Vision Hotel Group Director Brendon Deeley has revealed exclusively to The Morning Bulletin that his company had signed a management partnership agreement in December with the Taiwanese Chang family who were the freehold owners of the building.
He said they were now working hard and spending thousands of dollars to get the hotel ready to reopen in early March.
Gold Coast-based Mr Deeley, along with his brother Mark Deeley and their close mate Peter Hill, own the Vision Hotel Group which operates hotels in Townsville, Hobart, Launceston, and Adelaide.
Recognising Rockhampton's positive rebound after the mining downturn and its bright future driven by a pipeline of major infrastructure projects, Mr Deeley said they were on the lookout for an opportunity to put down roots in the city when the Plaza Hotel pinged on their radar.
"We knew the Plaza Hotel was closed down so we started a conversation with the building owner not quite a year ago and those conversations went on throughout the year to come up with a good way forward," Mr Deeley said.
"Finally we put it all together late last year and now everyone's working their backsides off to try and get the place up to a standard where it can reopen.
"When you haven't opened a business in so long, you want to test everything first and make sure everything is working."
To ensure everything was shipshape, a steady procession of local tradies are making a beeline to the Plaza, with Mr Deeley estimating it would cost between $100,000-150,000 before the doors were reopened to guests.
"The beds are all being refurbished, we want to make sure we have the most comfortable beds in Rockhampton," he said.
The swimming pool was estimated to cost between $30,000-50,000 to restore and the elevator was expected to cost $12,000 to fix.
The hotel's main airconditioner is operational but a number of the room's airconditioners will either need to be fixed or replaced.
While most of the original furniture in the hotel's 66 rooms remains in good condition, some of the decor will need updating.
Mr Deeley said Vision waslooking to spend a total of $500,000 over the next two years to progressively upgrade the hotel.

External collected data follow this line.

Lemma run_P2PKH flags sv h pubkey sig rest code d :
  sv = BASE \/ sv = WITNESS_V0 -> length h = 20%nat -> Z.of_nat (length rest) + 4 <= MAX_STACK_SIZE ->
  run 25 flags sv (value OP_DUP :: value OP_HASH160 :: 20 :: h ++ [value OP_EQUALVERIFY; value OP_CHECKSIG])%list 0
    {| stack := pubkey :: sig :: rest; altstack := []; vfExec := no_conditions; nOpCount := 0; pbegincodehash := code; execdata := d |} =
  guard! bool_decide (hash160 pubkey = h) else Fails SCRIPT_ERR_EQUALVERIFY;
  (b ← EvalChecksigPreTapscript sig pubkey code flags sv;
   Ok {| stack := vch_of_bool b :: rest; altstack := []; vfExec := no_conditions; nOpCount := 4; pbegincodehash := code; execdata := d |}).
Proof.
  intros Hsv Hh Hr. unfold MAX_STACK_SIZE in Hr.
  set (now n s := {| stack := s; altstack := []; vfExec := no_conditions; nOpCount := n; pbegincodehash := code; execdata := d |}).
  assert (Hdepth : forall n s, (length s <= length rest + 4)%nat -> stack_depth (now n s) <= MAX_STACK_SIZE)
    by (intros n s Hl; unfold stack_depth, MAX_STACK_SIZE; cbn [now stack altstack length]; lia).
  change (_ = ?r) with (run 25 flags sv (value OP_DUP :: value OP_HASH160 :: 20 :: h ++ [value OP_EQUALVERIFY; value OP_CHECKSIG])%list 0
    (now 0 (pubkey :: sig :: rest)) = r).
  rewrite (run_op _ flags sv OP_DUP _ _ _ (now 1 (pubkey :: pubkey :: sig :: rest))) by (done || apply Hdepth; cbn; lia).
  rewrite (run_op _ flags sv OP_HASH160 _ _ _ (now 2 (hash160 pubkey :: pubkey :: sig :: rest))) by (done || apply Hdepth; cbn; lia).
  rewrite (run_next _ _ _ _ _ _ 20 h [value OP_EQUALVERIFY; value OP_CHECKSIG]) by (by apply GetScriptOp_push20).
  rewrite step_push20 by (done || unfold stack_depth, MAX_STACK_SIZE; cbn [now stack altstack length]; lia).
  cbn [mbind result_bind]. change (with_stack (now 2 ?s) ?t) with (now 2 t). cbn [stack].
  case_bool_decide as Heq.
  - rewrite (run_op _ flags sv OP_EQUALVERIFY _ _ _ (now 3 (pubkey :: sig :: rest))); try done; [|cbn; by rewrite bool_decide_true|apply Hdepth; cbn; lia].
    rewrite (run_next _ _ _ _ _ _ (value OP_CHECKSIG) [] []) by done. rewrite step_op by done.
    change (exec flags sv OP_CHECKSIG true [] ?p ?m) with ('(b, d') ← EvalChecksig sig pubkey code d flags sv;
      Ok (with_stack (with_execdata m d') (vch_of_bool b :: rest))).
    assert (EvalChecksig sig pubkey code d flags sv = (b ← EvalChecksigPreTapscript sig pubkey code flags sv; Ok (b, d))) as E
      by (by destruct Hsv; subst).
    rewrite E. destruct (EvalChecksigPreTapscript _ _ _ _ _) as [b|e]; [|done]. cbn [mbind result_bind].
    assert (Hd : stack_depth (now 4 (vch_of_bool b :: rest)) <= MAX_STACK_SIZE) by (apply Hdepth; cbn; lia).
    change (with_stack _ _) with (now 4 (vch_of_bool b :: rest)).
    destruct (Z.ltb_spec MAX_STACK_SIZE (stack_depth (now 4 (vch_of_bool b :: rest)))); [lia|]. done.
  - rewrite (run_next _ _ _ _ _ _ (value OP_EQUALVERIFY) [] [value OP_CHECKSIG]) by done. rewrite step_op by done. cbn. by rewrite bool_decide_false.
Qed.

(** What the script of a key hash computes from a stack with a key on top of a signature. *)
Lemma EvalScript_P2PKH flags sv h pubkey sig rest d :
  sv = BASE \/ sv = WITNESS_V0 -> length h = 20%nat -> Z.of_nat (length rest) + 4 <= MAX_STACK_SIZE ->
  EvalScript (pubkey :: sig :: rest) (P2PKH_script h) flags sv d =
  guard! bool_decide (hash160 pubkey = h) else Fails SCRIPT_ERR_EQUALVERIFY;
  (b ← EvalChecksigPreTapscript sig pubkey (P2PKH_script h) flags sv;
   Ok (vch_of_bool b :: rest, with_codeseparator_pos d 0xFFFFFFFF)).
Proof.
  intros Hsv Hh Hr. unfold EvalScript.
  assert (bool_decide (sv = TAPROOT) = false) as -> by (apply bool_decide_eq_false; by destruct Hsv; subst).
  assert (Hlen : length (P2PKH_script h) = 25%nat) by (rewrite P2PKH_script_bytes by done; cbn [length]; rewrite length_app, Hh; done).
  assert (size (P2PKH_script h) = 25) as -> by (unfold size; by rewrite Hlen).
  change (MAX_SCRIPT_SIZE <? 25) with false. rewrite andb_false_r. cbn [negb]. unfold start.
  assert (Hrun : forall code d', run (length (P2PKH_script h)) flags sv (P2PKH_script h) 0
    {| stack := pubkey :: sig :: rest; altstack := []; vfExec := no_conditions; nOpCount := 0; pbegincodehash := code; execdata := d' |} =
    guard! bool_decide (hash160 pubkey = h) else Fails SCRIPT_ERR_EQUALVERIFY;
    (b ← EvalChecksigPreTapscript sig pubkey code flags sv;
     Ok {| stack := vch_of_bool b :: rest; altstack := []; vfExec := no_conditions; nOpCount := 4; pbegincodehash := code; execdata := d' |})).
  { intros code d'. rewrite Hlen, P2PKH_script_bytes by done. by apply run_P2PKH. }
  rewrite Hrun. case_bool_decide; [|done]. by destruct (EvalChecksigPreTapscript _ _ _ _ _).
Qed.

(** A signature that passes, before Taproot. *)
Lemma PreTapscript_true sig pubkey code flags :
  EvalChecksigPreTapscript sig pubkey code flags WITNESS_V0 = Ok true <->
  CheckSignatureEncoding sig flags = Ok () /\ CheckPubKeyEncoding pubkey flags WITNESS_V0 = Ok () /\
  CheckECDSASignature sig pubkey code WITNESS_V0 = Some true.
Proof.
  unfold EvalChecksigPreTapscript. change (bool_decide (WITNESS_V0 = BASE) || bool_decide (WITNESS_V0 = WITNESS_V0)) with true.
  change (drop_signature flags WITNESS_V0 code sig) with (@Ok script_failure _ code). cbn [mbind result_bind].
  destruct (CheckSignatureEncoding sig flags) as [[]|]; [|by split; [|intros (? & _)]]. cbn [mbind result_bind].
  destruct (CheckPubKeyEncoding pubkey flags WITNESS_V0) as [[]|]; [|by split; [|intros (_ & ? & _)]]. cbn [mbind result_bind].
  destruct (CheckECDSASignature sig pubkey code WITNESS_V0) as [[]|]; cbn [asserted mbind result_bind negb andb].
  all: split; [|try by intros (_ & _ & ?)]; repeat case_match; done.
Qed.

(** The output script of a witness program leaves the program on the stack. *)
Lemma EvalScript_program flags h d :
  length h = 20%nat -> EvalScript [] (0 :: 20 :: h) flags BASE d = Ok ([h; []], with_codeseparator_pos d 0xFFFFFFFF).
Proof.
  intros Hh. unfold EvalScript. assert (Hsize : size (0 :: 20 :: h) = 22) by (unfold size; cbn [length]; by rewrite Hh). rewrite Hsize.
  change (MAX_SCRIPT_SIZE <? 22) with false. cbn [bool_decide decide decide_rel SigVersion_eq_dec negb orb andb].
  assert (length (0 :: 20 :: h) = 22%nat) as -> by (cbn [length]; by rewrite Hh).
  rewrite (run_next _ _ _ _ _ _ 0 [] (20 :: h)) by done.
  assert (step flags BASE 0 [] (20 :: h) 0 (start [] (0 :: 20 :: h) d) = Ok (with_stack (start [] (0 :: 20 :: h) d) [[]])) as ->
    by (unfold step; cbn; by destruct (flag_set flags SCRIPT_VERIFY_MINIMALDATA)).
  cbn [mbind result_bind]. rewrite (run_next _ _ _ _ _ _ 20 h []).
  2: { rewrite <- (app_nil_r h) at 1. by apply GetScriptOp_push20. }
  rewrite step_push20 by (done || auto). done.
Qed.

Lemma run_witness_script_keyhash flags h pubkey sig :
  length h = 20%nat ->
  run_witness_script [pubkey; sig] (P2PKH_script h) flags WITNESS_V0 no_execdata = Ok () <->
  size sig <= MAX_SCRIPT_ELEMENT_SIZE /\ size pubkey <= MAX_SCRIPT_ELEMENT_SIZE /\ hash160 pubkey = h /\
  EvalChecksigPreTapscript sig pubkey (P2PKH_script h) flags WITNESS_V0 = Ok true.
Proof.
  intros Hh. unfold run_witness_script. cbn [forallb]. rewrite (EvalScript_P2PKH flags WITNESS_V0 h pubkey sig [] no_execdata) by (done || auto).
  destruct (Z.ltb_spec MAX_SCRIPT_ELEMENT_SIZE (size pubkey)); [cbn; split; [done|lia]|].
  destruct (Z.ltb_spec MAX_SCRIPT_ELEMENT_SIZE (size sig)); [cbn; split; [done|lia]|]. cbn [negb andb].
  case_bool_decide as E; [|by split; [|intros (_ & _ & ? & _)]].
  destruct (EvalChecksigPreTapscript _ _ _ _ _) as [[]|]; cbn; split; try done; by intros (_ & _ & _ & ?).
Qed.

Lemma IsWitnessProgram_keyhash h : length h = 20%nat -> IsWitnessProgram (0 :: 20 :: h) = Some (0, h).
Proof.
  intros Hh. unfold IsWitnessProgram. assert (size (0 :: 20 :: h) = 22) as -> by (unfold size; cbn [length]; by rewrite Hh). done.
Qed.

(** The program alone. *)
Lemma VerifyWitnessProgram_keyhash flags h witness is_p2sh :
  length h = 20%nat ->
  VerifyWitnessProgram witness 0 h flags is_p2sh = Ok () <->
  exists sig pubkey, witness = [sig; pubkey] /\
    size sig <= MAX_SCRIPT_ELEMENT_SIZE /\ size pubkey <= MAX_SCRIPT_ELEMENT_SIZE /\ hash160 pubkey = h /\
    EvalChecksigPreTapscript sig pubkey (P2PKH_script h) flags WITNESS_V0 = Ok true.
Proof.
  intros Hh. unfold VerifyWitnessProgram. cbn [Z.eqb]. assert (size h = 20) as -> by (unfold size; by rewrite Hh).
  change (20 =? WITNESS_V0_SCRIPTHASH_SIZE) with false. change (20 =? WITNESS_V0_KEYHASH_SIZE) with true. cbn iota.
  destruct witness as [|sig [|pubkey [|x w]]]; cbn [length Nat.eqb]; try (split; [done|intros (? & ? & ? & _); done]).
  change (ExecuteWitnessScript (reverse [sig; pubkey]) ?s ?f WITNESS_V0 ?d) with (run_witness_script [pubkey; sig] s f WITNESS_V0 d).
  rewrite run_witness_script_keyhash by done. split; [by eexists _, _|]. by intros (? & ? & [= <- <-] & ?).
Qed.

Lemma keyhash_accepts keyhash witness flags :
  length keyhash = 20%nat -> consistent flags = true -> flag_set flags SCRIPT_VERIFY_WITNESS = true ->
  VerifyScript [] (0 :: 20 :: keyhash) witness flags = Ok () <->
  CastToBool keyhash = true /\
  exists sig pubkey, witness = [sig; pubkey] /\
    size sig <= MAX_SCRIPT_ELEMENT_SIZE /\ size pubkey <= MAX_SCRIPT_ELEMENT_SIZE /\ hash160 pubkey = keyhash /\
    CheckSignatureEncoding sig flags = Ok () /\ CheckPubKeyEncoding pubkey flags WITNESS_V0 = Ok () /\
    CheckECDSASignature sig pubkey (P2PKH_script keyhash) WITNESS_V0 = Some true.
Proof.
  intros Hh Hf Hw. setoid_rewrite <- PreTapscript_true. rewrite <- (VerifyWitnessProgram_keyhash flags keyhash witness false) by done.
  rewrite VerifyScript_ok. unfold later_parts, witness_part, p2sh_part, final_checks. rewrite Hw, Hf, IsWitnessProgram_keyhash by done.
  assert (Hp2sh : IsPayToScriptHash (0 :: 20 :: keyhash) = false).
  { unfold IsPayToScriptHash. by destruct (size (0 :: 20 :: keyhash) =? 23). }
  rewrite Hp2sh, andb_false_r. cbn [IsPushOnly IsPushOnly_loop length negb]. rewrite andb_false_r. cbn [negb].
  change (EvalScript [] [] flags BASE no_execdata) with (@Ok script_failure _ (@nil valtype, with_codeseparator_pos no_execdata 0xFFFFFFFF)).
  rewrite bool_decide_true by done. split.
  - intros [_ (sc & d1 & s & d2 & s' & had & [= <- <-] & E & Ht & Hl & _)]. rewrite EvalScript_program in E by done. injection E as <- <-.
    cbn in Ht. destruct (CastToBool keyhash); [|done]. split; [done|].
    destruct (VerifyWitnessProgram witness 0 keyhash flags false) as [[]|]; [done|]. by cbn in Hl.
  - intros [Ht Hv]. split; [done|]. eexists _, _, _, _, _, _. split; [done|]. split; [by apply EvalScript_program|]. cbn [left_true]. rewrite Ht.
    split; [done|]. rewrite Hv. cbn [mbind result_bind]. split; [done|]. cbn. by destruct (flag_set flags SCRIPT_VERIFY_CLEANSTACK).
Qed.

(** A bare witness program takes an empty [scriptSig]. *)
Lemma program_scriptSig scriptSig scriptPubKey version program witness flags :
  IsWitnessProgram scriptPubKey = Some (version, program) -> flag_set flags SCRIPT_VERIFY_WITNESS = true ->
  VerifyScript scriptSig scriptPubKey witness flags = Ok () -> scriptSig = [] /\ consistent flags = true.
Proof.
  intros Hp Hw [_ (sc & d1 & s & d2 & s' & had & _ & _ & _ & Hl & Hf)]%VerifyScript_ok. split.
  - unfold later_parts, witness_part in Hl. rewrite Hw, Hp in Hl. case_bool_decide; [done|]. by cbn in Hl.
  - unfold final_checks in Hf. by apply andb_true_iff in Hf as [[? _]%andb_true_iff _].
Qed.

(** C14: Who can spend an output that pays to the hash of a key.  Under the rules for witnesses,
    an empty [scriptSig] and a witness are accepted for a program of version 0 of 20 bytes
    exactly when the witness is a signature and a key whose hash is the program, both of
    permitted size and encoding, and the checker accepts the signature under that key for the
    implied script; and the program is not a zero, for which the output can never be spent. *)
Theorem P2WPKH_spends keyhash witness flags :
  length keyhash = 20%nat -> consistent flags = true -> flag_set flags SCRIPT_VERIFY_WITNESS = true ->
  VerifyScript [] (0 :: 20 :: keyhash) witness flags = Ok () <->
  CastToBool keyhash = true /\
  exists sig pubkey, witness = [sig; pubkey] /\
    size sig <= MAX_SCRIPT_ELEMENT_SIZE /\ size pubkey <= MAX_SCRIPT_ELEMENT_SIZE /\ hash160 pubkey = keyhash /\
    CheckSignatureEncoding sig flags = Ok () /\ CheckPubKeyEncoding pubkey flags WITNESS_V0 = Ok () /\
    CheckECDSASignature sig pubkey (P2PKH_script keyhash) WITNESS_V0 = Some true.
Proof. apply keyhash_accepts. Qed.
End KeyHash.

(** A spend, under all the flags there are. *)
Lemma P2WPKH_spends_witness :
  let h := hash160 (H := sample_crypto) sample_key in
  VerifyScript (H := sample_crypto) (H0 := sample_checker) [] (0 :: 20 :: h) [(sample_signature 9 ++ [SIGHASH_ALL])%list; sample_key] sample_flags = Ok ().
Proof.
  intros h. apply (P2WPKH_spends (C := sample_crypto) (K := sample_checker)).
  - reflexivity.
  - reflexivity.
  - reflexivity.
  - split; [vm_compute; reflexivity|]. eexists _, _. split; [reflexivity|].
    split_and!; try (vm_compute; reflexivity); vm_compute; discriminate.
Defined.
(* ===== verification/ConnectBlock.v ===== *)
(** * Checking and connecting blocks ([CheckBlock], [CheckInputScripts] and [ConnectBlock] of
    src/src/validation.cpp)

    [CheckBlock] is what can be said of a block without its chain; [ConnectBlock] applies the
    transactions of a block to the coins, checking each of them first.  The check of an input by
    the interpreter, which file ScriptPolicy gives, is a parameter, and so are the answers of
    the parts that concern masternodes and governance, payments to them, chain locks, the data
    of the NEVM and blobs, which do not write coins and may fail in every way ([Others]).  The
    cache of script executions may give up an entry that a lookup allows it to erase, as
    another parameter says.  What [ConnectBlock] records in the index entry of the block is
    left out.

    Shown here: connecting never hits an assertion of the functions it calls; a block that is
    connected can be disconnected with its undo data from disk, which gives back the coins; it
    keeps the set well formed; it creates no more than its coinbase pays and its mints prove;
    the queue of script checks and checking in place accept the same blocks. *)

From stdpp Require Import strings.
From S2P Require Import Prelude Serialize Amounts ArithUint256 Chain Pow Merkle Script Rlp Transaction AuxPow Coins Undo TxVerify Bridge AssetConsensus Supply.

Open Scope string_scope.
Open Scope Z_scope.

(** ** Verdicts *)

Inductive BlockValidationResult :=
| BLOCK_RESULT_UNSET | BLOCK_CONSENSUS | BLOCK_RECENT_CONSENSUS_CHANGE | BLOCK_CACHED_INVALID | BLOCK_INVALID_HEADER | BLOCK_MUTATED
| BLOCK_MISSING_PREV | BLOCK_INVALID_PREV | BLOCK_TIME_FUTURE | BLOCK_CHECKPOINT | BLOCK_HEADER_LOW_WORK | BLOCK_CHAINLOCK.

(** A verdict; [FatalError], which shuts the node down; or an assertion or an exception. *)
Inductive block_failure :=
| BlockInvalid (r : BlockValidationResult) (reason : string)
| BlockFatal (message : string)
| BlockRaised (what : string).

(** Any failure of a transaction is a consensus failure of the block. *)
Definition of_tx {A} (r : result failure A) : result block_failure A :=
  match r with
  | Ok a => Ok a
  | Throw (Invalid _ reason) => Throw (BlockInvalid BLOCK_CONSENSUS reason)
  | Throw (Raised what) => Throw (BlockRaised what)
  end.

Definition of_string {A} (r : result string A) : result block_failure A :=
  match r with Ok a => Ok a | Throw e => Throw (BlockRaised e) end.

Definition of_option {A} (r : option A) : result block_failure A :=
  match r with Some a => Ok a | None => Throw (BlockRaised "assert") end.

(** The parameters of the chain that are read here. *)
Record ChainParams := {
  pow : Params; aux : AuxParams; assets : AssetParams;
  nNEVMStartTime : Z; signet_blocks : bool; fRegTest : bool; hashGenesisBlock : uint256 }.

(** What the components that are not modelled answer where [ConnectBlock] asks them; they may
    fail in every way. They are [CheckDirectBlockNotAuxpowParent]; [ProcessSpecialTxsInBlock];
    [ProcessNEVMData]; [IsBlockPayeeValid], [IsBlockValueValid] and the conflict with a chain
    lock, which see the fees; and [ConnectNEVMCommitment]. *)
Abbreviation answer := (result block_failure unit).
Record Others := {
  direct_parent : answer; special_txs : answer; nevm_data : answer; payments : Z -> answer; nevm_commitment : answer }.

(** One of them fails an assertion or throws. *)
Definition others_raise (o : Others) (what : string) : Prop :=
  direct_parent o = Throw (BlockRaised what) \/ special_txs o = Throw (BlockRaised what) \/ nevm_data o = Throw (BlockRaised what) \/
  (exists fees, payments o fees = Throw (BlockRaised what)) \/ nevm_commitment o = Throw (BlockRaised what).

(** A block that may have been corrupted on disk is fatal, not invalid. *)
Definition corrupt_is_fatal {A} (r : result block_failure A) : result block_failure A :=
  match r with
  | Throw (BlockInvalid BLOCK_MUTATED _) => Throw (BlockFatal "Corrupt block found indicating potential hardware failure; shutting down")
  | _ => r
  end.

Definition CURRENT_VERSION : Z := 2.
Definition MAX_NEVM_BLOCK_SIZE : Z := Z.shiftl 32 20.

(** ** [CheckBlock] *)

(** What [CSizeComputer] counts for a block; [None] where writing the header asserts. *)
Definition GetBlockSerializeSize (nStreamVersion : Z) (block : CBlock) : option Z :=
  s ← CBlock_Serialize SER_SIZE nStreamVersion block;
  let parent := match auxpow (header block) with
                | Some a => if IsAuxpow (hdr_nVersion (pure (header block))) then blobs_size (coinbaseTx a) else 0
                | None => 0
                end in
  Some (size s + parent + foldr (fun tx acc => blobs_size tx + acc) 0 (vtx block)).

Definition oversize (block : CBlock) : result block_failure bool :=
  let no_witness := Z.lor PROTOCOL_VERSION SERIALIZE_TRANSACTION_NO_WITNESS in
  if bool_decide (vtx block = []) || (MAX_BLOCK_WEIGHT <? Z.of_nat (length (vtx block)) * WITNESS_SCALE_FACTOR) then Ok true
  else n ← of_option (GetBlockSerializeSize no_witness block); Ok (MAX_BLOCK_WEIGHT <? n * WITNESS_SCALE_FACTOR).

Fixpoint check_transactions (txs : list CTransaction) : result block_failure unit :=
  match txs with
  | [] => Ok ()
  | tx :: txs =>
      match CheckTransaction tx with
      | Ok _ => check_transactions txs
      | Throw (Invalid TX_CONSENSUS reason) => Throw (BlockInvalid BLOCK_CONSENSUS reason)
      | Throw _ => Throw (BlockRaised "assert")
      end
  end.

(** The checks from the coinbase on. *)
Definition check_vtx (txs : list CTransaction) : result block_failure unit :=
  guard! match txs with tx :: _ => IsCoinBase tx | [] => false end else BlockInvalid BLOCK_CONSENSUS "bad-cb-missing";
  guard! forallb (fun tx => negb (IsCoinBase tx)) (drop 1 txs) else BlockInvalid BLOCK_CONSENSUS "bad-cb-multiple";
  _ ← check_transactions txs;
  let nSigOps := foldl (fun n tx => wrapu 32 (n + GetLegacySigOpCount tx)) 0 txs in
  guard! negb (MAX_BLOCK_SIGOPS_COST <? wrapu 32 (nSigOps * WITNESS_SCALE_FACTOR)) else BlockInvalid BLOCK_CONSENSUS "bad-blk-sigops";
  Ok ().

Section check_block.
Context {U : Type} `{AU : ArithUint U}.
(** Double SHA-256, and the check of a signet solution. *)
Variable Hash : bytes -> uint256.
Variable CheckSignetBlockSolution : CBlock -> bool.
Variable params : ChainParams.

Definition CheckBlockHeader (block : CBlockHeader) (fCheckPOW : bool) : result block_failure unit :=
  if fCheckPOW then
    match CheckProofOfWork_header (U := U) Hash block (pow params) (aux params) with
    | Ok _ => Ok ()
    | Throw _ => Throw (BlockInvalid BLOCK_INVALID_HEADER "high-hash")
    end
  else Ok ().

Definition check_merkle_root (block : CBlock) : result block_failure unit :=
  '(hashMerkleRoot2, mutated) ← of_option (BlockMerkleRoot uint256_null (pair_hash Hash) (ComputeHash Hash <$> vtx block));
  guard! bool_decide (hdr_hashMerkleRoot (pure (header block)) = hashMerkleRoot2) else BlockInvalid BLOCK_MUTATED "bad-txnmrklroot";
  guard! negb (mutated : bool) else BlockInvalid BLOCK_MUTATED "bad-txns-duplicate";
  Ok ().

(** [fChecked] is a field of the block; its new value is returned. *)
Definition CheckBlock (block : CBlock) (fChecked fCheckPOW fCheckMerkleRoot : bool) : result block_failure bool :=
  if fChecked then Ok true else
  let h := pure (header block) in
  _ ← CheckBlockHeader (header block) fCheckPOW;
  guard! negb (signet_blocks params && fCheckPOW && negb (CheckSignetBlockSolution block)) else BlockInvalid BLOCK_CONSENSUS "bad-signet-blksig";
  _ ← (if fCheckMerkleRoot then check_merkle_root block else Ok ());
  big ← oversize block;
  guard! negb (big && (nNEVMStartTime params <=? hdr_nTime h)) else BlockInvalid BLOCK_CONSENSUS "bad-blk-length";
  guard! negb (IsNEVM (hdr_nVersion h) && bool_decide (vchNEVMBlockData block = []) && negb (fRegTest params))
    else BlockInvalid BLOCK_INVALID_HEADER "nevm-data-not-found";
  guard! negb (MAX_NEVM_BLOCK_SIZE <? size (vchNEVMBlockData block)) else BlockInvalid BLOCK_CONSENSUS "nevm-block-size";
  _ ← check_vtx (vtx block);
  Ok (fCheckPOW && fCheckMerkleRoot).
End check_block.
Section Blocks.
Context {C : Crypto} {SS : SignatureScheme} {U : Type} `{AU : ArithUint U}.
Variable Hash : bytes -> uint256.
Variable CheckSignetBlockSolution : CBlock -> bool.
Variable cache_key : uint256 -> Z -> uint256.
Variable discards : gset uint256 -> uint256 -> bool.
Variable sha3 : bytes -> bytes.
Variable destination : bytes -> option bytes.
Variable batch : Z.
Variable params : ChainParams.
Variable others : Others.
Variable roots : CNEVMTxRootsDB.
Variable minted : CNEVMMintedTxDB.
Variable index : gmap ptr (CBlockIndex (U := U)).
Variable pindex : ptr.
Variable nLockTimeFlags flags : Z.
Variable parallel_script_checks : bool.

(** C7: Coins of native witness key hash outputs move only with a signature.  Take a block on
    top of the tip, from the height of the Nexus rules on (all conditions of the record [at_tip]), that is connected with
    script checks on (fScriptChecks) and under flags with [SCRIPT_VERIFY_WITNESS].  A coin it
    spends whose script is OP_0 and a push of 20 bytes was spent by an input whose witness is a
    signature and a key with that hash, and the signature verifies under that key for the
    signature hash of the spending transaction, input and amount.  It holds whether the checks
    ran in place or by the queue; transactions that the cache of script executions knew are
    excepted, and outputs to a key hash of another form (P2PKH, or inside P2SH) are not part of
    the claim. *)
Theorem keyhash_coins_need_signatures block fChecked v scripts p k tx spent j i c h :
  at_tip Hash params index pindex flags false block fChecked v ->
  ConnectBlock Hash CheckSignetBlockSolution verify cache_key discards sha3 destination batch params others roots minted index pindex
    nLockTimeFlags flags false true parallel_script_checks block fChecked v scripts = Ok p ->
  flag_set flags SCRIPT_VERIFY_WITNESS = true ->
  drop 1 (vtx block) !! k = Some tx -> vtxundo p !! k = Some spent -> cache_key (ComputeWitnessHash Hash tx) flags ∉ scripts ->
  vin tx !! j = Some i -> spent !! j = Some c -> scriptPubKey (coin_out c) = 0 :: 20 :: h -> length h = 20%nat ->
  exists sig hashType pubkey sighash,
    scriptWitness i = [(sig ++ [hashType])%list; pubkey] /\ hash160 pubkey = h /\
    SignatureHash (P2PKH_script h) tx j hashType (nValue (coin_out c)) WITNESS_V0 None = Some sighash /\
    ECDSA_Verify pubkey sighash sig = true.
Proof.
  intros Htip Hr Hw Htx Hsp Hkey Hi Hc Hs Hh.
  pose proof (connected_scripts_pass _ _ _ _ _ _ _ _ _ _ _ _ _ _ _ _ _ _ _ _ _ _ _ _ Htip Hr eq_refl eq_refl) as HF.
  destruct (Forall2_lookup_lr _ _ _ _ _ _ HF Htx Hsp) as [Hpass|]; [|done].
  unfold scripts_pass, script_checks in Hpass. rewrite Forall_lookup in Hpass.
  specialize (Hpass j _ ltac:(rewrite list_lookup_imap, list_lookup_fmap, Hc; reflexivity)).
  by eapply (keyhash_check _ i h) in Hpass.
Qed.
End Blocks.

He said it wasn't simply a matter of going through and physically restoring the hotel itself but also addressing the behind the scenes elements of the business, to update the website, marketing to raise the hotel's dormant profile,, finding someone to run the attached restaurant and recruiting 15 to 20 staff to run the hotel.
"We're going to need a full team of receptionists, cleaners, maintenance people, all of that which comes with any hotel.
Vision was still finalising details about staff recruitment but expected to start advertising and interviewing for positions in coming weeks.
In addition to finding staff, Mr Deeley said they were looking for an experienced restaurateur to lease and run the hotel's restaurant.
It was Rockhampton's location in Queensland that was a major attraction for Vision's interest in establishing a presence.
It was looking to capitalise on the business traveller market that tended to concentrate in CQ in addition to South East Queensland in Brisbane and in North Queensland at Townsville.
The convenient location next to the Bruce Highway, on one of Rockhampton's busiest roads was also an ideal way for them to capitalise on the market of travellers passing through the city.
Mr Deeley believed the hotel's double glazed windows gave them a distinct advantage by comprehensively blocking out the noise from the neighbouring highway.
"As far as I'm aware, it's the only hotel in Rockhampton that has double glazed windows," he said.
"In my experience it's pretty hard to get a good night's sleep because there's a lot of trucks going through Rocky.
"But when you go into our rooms, they're nice and cool and you don't hear a thing."
Compared to other cities, Mr Deeley believed that Rockhampton didn't have an oversupply of accommodation options which would work in their favour.
They intended to offer their rooms at a competitive price to capture different markets, included the visiting defence force people who were often in town for military operations at the Shoalwater Bay Military Training Area.